Researchers from Beijing's National Institute of Biological Sciences, China have found a chemical in the brain controls sexual preference in mice. The study published in the journal Nature said that male mice bred without serotonin lose their preference for females. This is the first study that shows that a neurotransmitter plays a role in sexual preference in mammals. However it is still a long way before similar conclusions can be drawn for humans the experts believe.
The team first bred male mice whose brains were not receptive to serotonin. Then they performed a series of experiments that demonstrated that these mice had lost the preference for females shown by unmodified males. The serotonin deficient mice were presented with a choice of partners; they showed no overall preference for either males or females. When just a male was introduced into the cage, the modified males were far more likely to mount the male and emit a "mating call" normally given off when encountering females than unmodified males were. They then repeated the experiments with a different set of mice that lacked the tryptonphan hydroxylase 2 gene, which is needed to produce serotonin. Similar results were seen.
However, a preference for females could be “restored” by injecting serotonin into the brain. Researchers conclude, “Serotonergic signaling is crucial for male sexual preference in mice. This is the first time, to our knowledge, that a neurotransmitter in the brain has been demonstrated to be important in mammalian sexual preference.”

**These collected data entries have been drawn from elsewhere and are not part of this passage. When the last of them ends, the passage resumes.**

(** * Legal document analyser: section extraction, text formatting and the
      analyse endpoint

    The client script slices the text returned by the analysis service into
    four sections ([extractSection]), turns each section into markup
    ([formatText]) and fills the result template ([displayResults]).  The
    server ([server.js]) receives the upload, asks the generative model for
    the analysis and answers with a JSON body.

    JavaScript strings are modelled as lists of UTF-16 code units, [null] and
    [undefined] as constructors of a small value type, exceptions as an
    explicit completion type. *)

From Stdlib Require Import String Ascii.
From Stdlib Require Import List NArith Arith Bool Lia.
Import ListNotations.

Local Open Scope list_scope.

(** ** JavaScript strings and values *)

Module JS.

Definition code_unit := N.
Definition jstring := list code_unit.

(** A literal of the program text (the literals of both files are ASCII). *)
Definition lit (s : string) : jstring :=
  map N_of_ascii (list_ascii_of_string s).

Definition LF : code_unit := 10%N.
Definition CR : code_unit := 13%N.
Definition LS : code_unit := 8232%N.
Definition PS : code_unit := 8233%N.

(** ECMAScript [LineTerminator]: what [.] refuses without the [s] flag and
    what [^] and [$] look at under the [m] flag. *)
Definition is_line_terminator (c : code_unit) : bool :=
  (c =? LF)%N || (c =? CR)%N || (c =? LS)%N || (c =? PS)%N.

(** ECMAScript [WhiteSpace] and [LineTerminator]: what [trim] removes. *)
Definition is_white_space (c : code_unit) : bool :=
  (c =? 9)%N || (c =? 11)%N || (c =? 12)%N || (c =? 32)%N || (c =? 160)%N
  || (c =? 5760)%N || ((8192 <=? c)%N && (c <=? 8202)%N)
  || (c =? 8239)%N || (c =? 8287)%N || (c =? 12288)%N || (c =? 65279)%N
  || is_line_terminator c.

Fixpoint jeqb (a b : jstring) : bool :=
  match a, b with
  | [], [] => true
  | x :: a', y :: b' => (x =? y)%N && jeqb a' b'
  | _, _ => false
  end.

(** [starts_with p s]: the code units of [p] are the first ones of [s]. *)
Fixpoint starts_with (p s : jstring) : bool :=
  match p, s with
  | [], _ => true
  | x :: p', y :: s' => (x =? y)%N && starts_with p' s'
  | _ :: _, [] => false
  end.

(** The scan of [String.prototype.indexOf]: [k] is the index of the head of
    [s] in the whole string. *)
Fixpoint search (needle s : jstring) (k : nat) : option nat :=
  if starts_with needle s then Some k
  else match s with
       | [] => None
       | _ :: s' => search needle s' (S k)
       end.
(** * YouTube transcript node: subtitle selection and cue parsing

    A shallow embedding of [YtubeTranscriptWlang.node.ts]: the identifier
    normaliser, the language matcher, the cue parser, the time parser and the
    per-item control flow of [execute], followed by the properties of the
    specification that were checked against them.

    Conventions of the embedding
    - a JavaScript string is the list of its UTF-16 code units ([N]);
    - a JavaScript number is an IEEE 754 binary64 value, written with the
      standard library's [spec_float] and its operations at precision 53 and
      maximal exponent 1024;
    - a [Record<string, any[]>] is the list of its own (key, value) pairs in
      the order [Object.keys] enumerates them; inherited properties of
      [Object.prototype] are outside the model;
    - the external processes and the file system are the oracles of an
      [Env] record, and every call to them is logged. *)

From Stdlib Require Import String Ascii.
From Stdlib Require Import List ZArith NArith Bool Lia QArith.
From Stdlib Require Import Floats.SpecFloat.
Import ListNotations.
Close Scope Q_scope.

Set Implicit Arguments.

(* ===================================================================== *)
(** ** Strings *)
(* ===================================================================== *)

Module JsString.
(** X12.  A request whose identifiers no live row holds founds a group:
    [identify] adds one primary with the next id of the sequence and the
    identifiers of the request ([null] for one that is not given), leaves
    every other row as it was, and answers with that id, the identifiers
    given and no secondary. *)
Theorem identify_founds_group now r t s n :
  validRequest r = true ->
  (forall c, In c t -> live c = true ->
             ~ holdsIdentifier (req_email r) (req_phoneNumber r) c) ->
  idsBelow s t -> refsBelow s t ->
  exists d',
    identify noFaults now r (mkDb t s None n)
    = (inr (mkResponse s
              (match orNull (req_email r) with Some x => [x] | None => [] end)
              (match orNull (req_phoneNumber r) with
               | Some x => [x]
               | None => []
               end)
              []),
       d')
    /\ table d'
       = t ++ [mkContact s (orNull (req_phoneNumber r)) (orNull (req_email r))
                         None primary now now None]
    /\ seq d' = s + 1.
Proof.
  intros Hv Hno Hb Hr. destruct (identify_noFaults now r t s n Hv) as [n' H].
  set (e := req_email r) in *. set (p := req_phoneNumber r) in *.
  assert (Hc : candidates e p t = []).
  { apply candidates_none. intros c Hc.
    destruct (matchesIdentifiers e p c) eqn:Hm; [|reflexivity].
    apply matchesIdentifiers_iff in Hm. destruct Hm as [Hl Hh].
    now destruct (Hno c Hc Hl). }
  eexists. split; [|split].
  - rewrite H. f_equal. f_equal. unfold identifyRows. rewrite Hc.
    cbn [snd]. rewrite selectGroup_fresh by auto.
    unfold assemble, primaryFor, newContact. cbn [id data_email data_phoneNumber].
    f_equal.
    + unfold collectEmails. cbn [fold_left email].
      destruct (orNull e) as [x|] eqn:Ee; [|reflexivity].
      assert (Ht : truthy (Some x) = true) by (now apply orNull_Some in Ee).
      rewrite Ht. reflexivity.
    + unfold collectPhones. cbn [fold_left phoneNumber].
      destruct (orNull p) as [x|] eqn:Ep; [|reflexivity].
      assert (Ht : truthy (Some x) = true) by (now apply orNull_Some in Ep).
      rewrite Ht. reflexivity.
  - cbn [table]. unfold identifyRows. rewrite Hc. reflexivity.
  - cbn [seq]. unfold identifyRows. rewrite Hc. reflexivity.
Qed.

“Nobody thought that serotonin could be involved in this kind of sexual preference,” study co-author Zhou-Feng Chen of Washington University School of Medicine in St Louis said. Serotonin is a neurotransmitter that is connected to many behaviours and may play a role in cognitive processes, including moods. Several antidepressants increase the amount of serotonin in the brain and can have sexual side effects, typically leading to a decrease in libido. There is no evidence that they influence sexual orientation.
Professor Keith Kendrick, a neuroscientist at the Babraham Institute in Cambridge, said, “In terms of having potential relevance to understanding human sexual preference/orientation, we are of course far less influenced by odor cues in this context than mice are….There is some very limited evidence for altered responses to selective serotonin uptake inhibitors (SSRIs) in the brains of homosexuals, but we have been using psychoactive drugs which either increase or decrease serotonin function for quite some time now, and while effects on sexual arousal, impulsivity and aggression have often been reported, no effects on sexual preference/orientation have…At this time therefore any potential links between serotonin and human sexual preferences must be considered somewhat tenuous.”